Segment Open

Definition tb_find_slow (gen : Z → gen_info) s (env : nat) (pc_ cs_base_ flags_ : Z)
    : result (st * tbid) :=
  let s := s <| tb_invalidated_flag := 0 |> in
  let phys_pc := get_page_addr_code pc_ in
  let h := tb_phys_hash_func phys_pc in
  o <- hash_search (loop_fuel s) s (tb_phys_hash s !! h) pc_ cs_base_ flags_ ;;
  '(s, t) <- (match o with
    | Some t =>
        tb <- get_tb s t ;;
        s <- (if mode tb =? 0 then tb_start_trace_profile s t else Ok s) ;;
        Ok (s, t)
    | None => tb_gen_code gen s env pc_ cs_base_ flags_ 0
    end) ;;
  (* we add the TB in the virtual pc hash table *)
  Ok (set_jmp_cache s env (tb_jmp_cache_hash_func pc_) t, t).

Definition tb_find_fast (gen : Z → gen_info) s (env : nat) : result (st * tbid) :=
  e <- deref (cpus s !! env) ;;
  let '(pc_, cs_base_, flags_) := guest_regs e in
  match tb_jmp_cache e !! tb_jmp_cache_hash_func pc_ with
  | None => tb_find_slow gen s env pc_ cs_base_ flags_
  | Some t =>
      tb <- get_tb s t ;;
      if (pc tb =? pc_) && (cs_base tb =? cs_base_) && (flags tb =? u64 flags_) then
        s <- (if mode tb =? 0 then tb_start_trace_profile s t else Ok s) ;;
        Ok (s, t)
      else tb_find_slow gen s env pc_ cs_base_ flags_
  end.

(** ** Binary search over the code cache *)

Fixpoint find_pc_loop (fuel : nat) s (tcp m_min m_max : Z) : result tbid :=
  match fuel with
  | O => Er EFuel
  | S fuel' =>
      if m_min <=? m_max then
        let m := (m_min + m_max) >>. 1 in
        tb <- get_tb s (Z.to_nat m) ;;
        let v := tc_ptr tb in
        if v =? tcp then Ok (Z.to_nat m)
        else if tcp <? v then find_pc_loop fuel' s tcp m_min (m - 1)
        else find_pc_loop fuel' s tcp (m + 1) m_max
      else if m_max <? 0 then Er EFault else Ok (Z.to_nat m_max)
  end.

Definition tb_find_pc s (tcp : Z) : result (option tbid) :=
  if bool_decide (nb_tbs s = 0)%nat then Ok None
  else if (tcp <? code_gen_buffer s) || (code_gen_ptr s <=? tcp) then Ok None
  else t <- find_pc_loop (S (nb_tbs s)) s tcp 0 (Z.of_nat (nb_tbs s) - 1) ;; Ok (Some t).

(** ** Unchaining of the running block *)

(** The head of the jump list that contains the link [p]. *)
Fixpoint jmp_list_head (fuel : nat) s (p : option jnode) : result tbid :=
  match fuel with
  | O => Er EFuel
  | S fuel' =>
      match p with
      | None => Er EFault
      | Some (t1, Lfirst) => Ok t1
      | Some (t1, Lnext n1) => p <- rd_jmp s (t1, Lnext n1) ;; jmp_list_head fuel' s p
      end
  end.

Definition tb_reset_jump_recursive2 (tb_reset_jump_recursive : st → tbid → result st)
    s t n : result st :=
  p <- rd_jmp s (t, Lnext n) ;;
  match p with
  | None => Ok s
  | Some _ =>
      (* find head of list *)
      tb_next <- jmp_list_head (loop_fuel s) s p ;;
      (* remove tb from the jmp_first list *)
      '(c, _) <- find_cell (rd_jmp s) id (λ y, bool_decide (y = (t, Lnext n)))
                   (loop_fuel s) (tb_next, Lfirst) ;;
      v <- rd_jmp s (t, Lnext n) ;;
      let s := wr_jmp s c v in
      let s := wr_jmp s (t, Lnext n) None in
      (* suppress the jump to next tb in generated code *)
      s <- tb_reset_jump s t n ;;
      (* suppress jumps in the tb on which we could have jumped *)
      tb_reset_jump_recursive s tb_next
  end.

Fixpoint tb_reset_jump_recursive (fuel : nat) s t : result st :=
  match fuel with
  | O => Er EFuel
  | S fuel' =>
      s <- tb_reset_jump_recursive2 (tb_reset_jump_recursive fuel') s t S0 ;;
      tb_reset_jump_recursive2 (tb_reset_jump_recursive fuel') s t S1
  end.

Definition cpu_unlink_tb s (env : nat) : result st :=
  e <- deref (cpus s !! env) ;;
  match current_tb e with
  | None => Ok s
  | Some t =>
      let s := s <| cpus := alter (λ e, e <| current_tb := None |>) env (cpus s) |> in
      tb_reset_jump_recursive (loop_fuel s) s t
  end.

Definition cpu_interrupt s (env : nat) (mask : Z) : result st :=
  let s := s <| cpus := alter (λ e, e <| interrupt_request := interrupt_request e .| mask |>)
                  env (cpus s) |> in
  if use_icount s =? 0 then cpu_unlink_tb s env
  else Ok (s <| cpus := alter (λ e, e <| icount_high := 0xffff |>) env (cpus s) |>).

Definition cpu_reset_interrupt s (env : nat) (mask : Z) : st :=
  s <| cpus := alter (λ e, e <| interrupt_request := interrupt_request e .& .~ mask |>)
         env (cpus s) |>.

Definition cpu_exit s (env : nat) : result st :=
  cpu_unlink_tb (s <| cpus := alter (λ e, e <| exit_request := 1 |>) env (cpus s) |>) env.

End ops.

Segment Closed

Instructions for the task: Looking at the data above, write out exactly the lines that start at the one containing "o <- hash_search" and end at the one containing "else if (tcp"; include both and nothing beyond.

Response to this task:
  o <- hash_search (loop_fuel s) s (tb_phys_hash s !! h) pc_ cs_base_ flags_ ;;
  '(s, t) <- (match o with
    | Some t =>
        tb <- get_tb s t ;;
        s <- (if mode tb =? 0 then tb_start_trace_profile s t else Ok s) ;;
        Ok (s, t)
    | None => tb_gen_code gen s env pc_ cs_base_ flags_ 0
    end) ;;
  (* we add the TB in the virtual pc hash table *)
  Ok (set_jmp_cache s env (tb_jmp_cache_hash_func pc_) t, t).

Definition tb_find_fast (gen : Z → gen_info) s (env : nat) : result (st * tbid) :=
  e <- deref (cpus s !! env) ;;
  let '(pc_, cs_base_, flags_) := guest_regs e in
  match tb_jmp_cache e !! tb_jmp_cache_hash_func pc_ with
  | None => tb_find_slow gen s env pc_ cs_base_ flags_
  | Some t =>
      tb <- get_tb s t ;;
      if (pc tb =? pc_) && (cs_base tb =? cs_base_) && (flags tb =? u64 flags_) then
        s <- (if mode tb =? 0 then tb_start_trace_profile s t else Ok s) ;;
        Ok (s, t)
      else tb_find_slow gen s env pc_ cs_base_ flags_
  end.

(** ** Binary search over the code cache *)

Fixpoint find_pc_loop (fuel : nat) s (tcp m_min m_max : Z) : result tbid :=
  match fuel with
  | O => Er EFuel
  | S fuel' =>
      if m_min <=? m_max then
        let m := (m_min + m_max) >>. 1 in
        tb <- get_tb s (Z.to_nat m) ;;
        let v := tc_ptr tb in
        if v =? tcp then Ok (Z.to_nat m)
        else if tcp <? v then find_pc_loop fuel' s tcp m_min (m - 1)
        else find_pc_loop fuel' s tcp (m + 1) m_max
      else if m_max <? 0 then Er EFault else Ok (Z.to_nat m_max)
  end.

Definition tb_find_pc s (tcp : Z) : result (option tbid) :=
  if bool_decide (nb_tbs s = 0)%nat then Ok None
  else if (tcp <? code_gen_buffer s) || (code_gen_ptr s <=? tcp) then Ok None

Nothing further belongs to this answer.